• Try it:
Your task is to copy every line of the entries that holds the word "ExposedHost".

(Dataset entries)
________
Lemma reconcileDeployment_runs desired w :
  runs (reconcileDeployment desired) w
  ∨ ∃ w', reconcileDeployment desired w = Panicked IndexOutOfRange w'.
Proof.
  destruct (clientGet_run KDeployment (namespacedName KDeployment desired) w)
    as (r & w1 & Hg & Hcr & _).
  destruct r as [err|existing].
  - left. unfold runs, reconcileDeployment. rewrite (bind_Normal _ _ _ _ _ Hg).
    destruct (IsNotFound err); [|by eexists _, _].
    rewrite clientCreate_run. by eexists _, _.
  - destruct (v1.Containers (podSpec existing)) as [|e0 erest] eqn:He.
    { right. exists w1. unfold reconcileDeployment. rewrite (bind_Normal _ _ _ _ _ Hg).
      destruct existing as [emeta [erepl [eann elabels [esa econt evols]]]].
      unfold podSpec in He. simpl in He. subst econt.
      unfold setReplicas, podSpec. simpl. by destruct (ptr_ne _ _). }
    destruct (v1.Containers (podSpec desired)) as [|d0 drest] eqn:Hd.
    { right. exists w1. unfold reconcileDeployment. rewrite (bind_Normal _ _ _ _ _ Hg).
      destruct existing as [emeta [erepl [eann elabels [esa econt evols]]]].
      unfold podSpec in He. simpl in He. subst econt.
      unfold setReplicas, podSpec in *. simpl. rewrite Hd. by destruct (ptr_ne _ _). }
    left. unfold runs.
    destruct (reconcileDeployment_found desired existing w w1 e0 erest d0 drest Hg He Hd)
      as [Hyes Hno].
    destruct (deploymentDiffers_em existing desired e0 d0) as [Hdiff|Hdiff].
    + rewrite (Hyes Hdiff), clientUpdate_run. by eexists _, _.
    + rewrite (Hno Hdiff). by eexists _, _.
Qed.

Lemma reconcileIngress_runs desired w h :
  appsv1alpha1.ExposedHost (appsv1alpha1.Spec (APIcastCR w)) = Some h →
  runs (reconcileIngress desired) w.
Proof.
  intros Hh. unfold runs, reconcileIngress.
  destruct (clientGet_run KIngress (namespacedName KIngress desired) w)
    as (r & w1 & Hg & Hcr & _).
  rewrite (bind_Normal _ _ _ _ _ Hg).
  destruct r as [err|existing].
  - destruct (IsNotFound err); [|by eexists _, _].
    rewrite clientCreate_run. by eexists _, _.
  - rewrite <- Hcr in Hh.
    destruct (rangeRules_run w1 h (extensions.Rules (extensions.ing_Spec existing))
                0 (-1) Hh ltac:(lia)) as (z & Hz & _).
    rewrite (bind_Normal _ _ _ _ _ Hz).
    destruct (decide (z = -1)); simpl; case_decide; simpl;
      try (rewrite (bind_Normal _ _ _ _ _ (clientUpdate_run _ _ _));
           destruct (client_Update _ _ _).2);
      by eexists _, _.
Qed.

(** The only panic a pass can end in is an index out of range, on a
    deployment without containers. *)
Lemma Reconcile_panics_only_out_of_range w p w' :
  Reconcile w = Panicked p w' → p = IndexOutOfRange.
Proof.
  unfold Reconcile.
  destruct (appsv1alpha1.Replicas (appsv1alpha1.Spec (APIcastCR w))) as [n|] eqn:Hn.
  - rewrite (bind_Normal _ _ _ _ _ (initialize_set w n Hn)). simpl.
    destruct (reconcileAdminPortalCredentials_runs w) as ([[a changed] err] & w1 & Ha & Hcr1).
    rewrite (bind_Normal _ _ _ _ _ Ha).
    destruct err; [done|]. destruct changed; [done|].
    destruct (reconcileGatewayEmbbededConfig_runs w1) as ([[g changed] err] & w2 & Hg & Hcr2).
    rewrite (bind_Normal _ _ _ _ _ Hg).
    destruct err; [done|]. destruct changed; [done|].
    assert (Hn2 : appsv1alpha1.Replicas (appsv1alpha1.Spec (APIcastCR w2)) = Some n)
      by congruence.
    destruct (internalAPIcast_set
                {| adminPortalCredentialsSecret := a; gatewayEmbeddedConfigSecret := g |}
                w2 n Hn2) as (desired & Hi & _).
    rewrite (bind_Normal _ _ _ _ _ Hi).
    rewrite (bind_Normal alloc _ w2 _ _ eq_refl).
    match goal with |- context [reconcileDeployment ?d ≫= _] => set (dep := d) end.
    match goal with |- (_ ≫= _) ?w = _ → _ => set (w3 := w) end.
    destruct (reconcileDeployment_runs dep w3) as [(r & w4 & Hd & Hcr4)|[w4 Hd]].
    2:{ rewrite (bind_Panicked _ _ _ _ _ Hd). by intros [= <- _]. }
    rewrite (bind_Normal _ _ _ _ _ Hd). destruct r; [done|].
    destruct (reconcileService_runs (Service desired) w4) as (r & w5 & Hs & Hcr5).
    rewrite (bind_Normal _ _ _ _ _ Hs). destruct r; [done|].
    rewrite (bind_Normal getCR _ w5 _ w5 eq_refl).
    destruct (appsv1alpha1.ExposedHost _) as [h|] eqn:Hh; [|done].
    destruct (reconcileIngress_runs (Ingress desired) w5 h Hh) as (r & w6 & Hin & _).
    rewrite (bind_Normal _ _ _ _ _ Hin). by destruct r.
  - unfold initialize, applyInitialization, getCR, setCR, clientUpdate, journal, putStore.
    unfold_monad. rewrite Hn. simpl.
    by destruct (client_Update _ _ _) as [st [err|]].
Qed.

(** C10, amended. With the replica count nil, [internalAPIcast] panics on the
    dereference whatever the secrets; [APIcastFromCRContents], which fills
    in no default, either returns the error of a secret it could not get or
    reaches that dereference and panics, and it does panic when the resource
    references no secret; with the replica count set, [internalAPIcast]
    answers; and a pass never ends in a nil dereference. *)
Theorem nil_replicas_dereference w :
  (appsv1alpha1.Replicas (appsv1alpha1.Spec (APIcastCR w)) = None →
     (∀ s, internalAPIcast s w = Panicked NilDereference w)
     ∧ ((∃ err w', APIcastFromCRContents w = Normal (None, Some err) w')
        ∨ (∃ w', APIcastFromCRContents w = Panicked NilDereference w'))
     ∧ (appsv1alpha1.EmbeddedConfigurationSecretRef (appsv1alpha1.Spec (APIcastCR w)) = None →
        appsv1alpha1.AdminPortalCredentialsRef (appsv1alpha1.Spec (APIcastCR w)) = None →
        APIcastFromCRContents w = Panicked NilDereference w))
  ∧ (∀ n s, appsv1alpha1.Replicas (appsv1alpha1.Spec (APIcastCR w)) = Some n →
       ∃ a, internalAPIcast s w = Normal (a, None) w)
  ∧ (∀ w', Reconcile w ≠ Panicked NilDereference w').
Proof.
  split; [|split].
  - intros Hn. split; [intros s; by apply internalAPIcast_nil|]. split.
    + unfold APIcastFromCRContents.
      rewrite (bind_Normal getCR _ w _ w eq_refl).
      assert (∃ r w1, (match appsv1alpha1.EmbeddedConfigurationSecretRef
                               (appsv1alpha1.Spec (APIcastCR w)) with
                       | Some _ => getGatewayEmbeddedConfigSecret
                       | None => mret (None, None)
                       end) w = Normal r w1 ∧ APIcastCR w1 = APIcastCR w)
        as (r1 & w1 & Hg & Hcr1).
      { destruct (appsv1alpha1.EmbeddedConfigurationSecretRef _) as [ref|] eqn:Href.
        - destruct (getGatewayEmbeddedConfigSecret_runs w ref Href) as (r & w' & ? & ? & _).
          by exists r, w'.
        - by exists (None, None), w. }
      rewrite (bind_Normal _ _ _ _ _ Hg). destruct r1 as [g [err|]]; [left; by eexists _, _|].
      assert (∃ r w2, (match appsv1alpha1.AdminPortalCredentialsRef
                               (appsv1alpha1.Spec (APIcastCR w)) with
                       | Some _ => getAdminPortalCredentialsSecret
                       | None => mret (None, None)
                       end) w1 = Normal r w2 ∧ APIcastCR w2 = APIcastCR w)
        as (r2 & w2 & Ha & Hcr2).
      { destruct (appsv1alpha1.AdminPortalCredentialsRef _) as [ref|] eqn:Href.
        - rewrite <- Hcr1 in Href.
          destruct (getAdminPortalCredentialsSecret_runs w1 ref Href) as (r & w' & ? & ? & _).
          exists r, w'. split; [done|congruence].
        - by exists (None, None), w1. }
      rewrite (bind_Normal _ _ _ _ _ Ha). destruct r2 as [a [err|]]; [left; by eexists _, _|].
      right. exists w2.
      rewrite <- Hcr2 in Hn.
      by rewrite (bind_Panicked _ _ _ _ _ (internalAPIcast_nil _ w2 Hn)).
    + intros Hg Ha. unfold APIcastFromCRContents.
      rewrite (bind_Normal getCR _ w _ w eq_refl), Hg, Ha.
      rewrite (bind_Normal (mret _) _ w _ w eq_refl).
      rewrite (bind_Normal (mret _) _ w _ w eq_refl).
      by rewrite (bind_Panicked _ _ _ _ _ (internalAPIcast_nil _ w Hn)).
  - intros n s Hn. destruct (internalAPIcast_set s w n Hn) as (a & ? & _). by exists a.
  - intros w' Hp. by apply Reconcile_panics_only_out_of_range in Hp.
Qed.
End Properties.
________
• Task response:
  appsv1alpha1.ExposedHost (appsv1alpha1.Spec (APIcastCR w)) = Some h →
    destruct (appsv1alpha1.ExposedHost _) as [h|] eqn:Hh; [|done].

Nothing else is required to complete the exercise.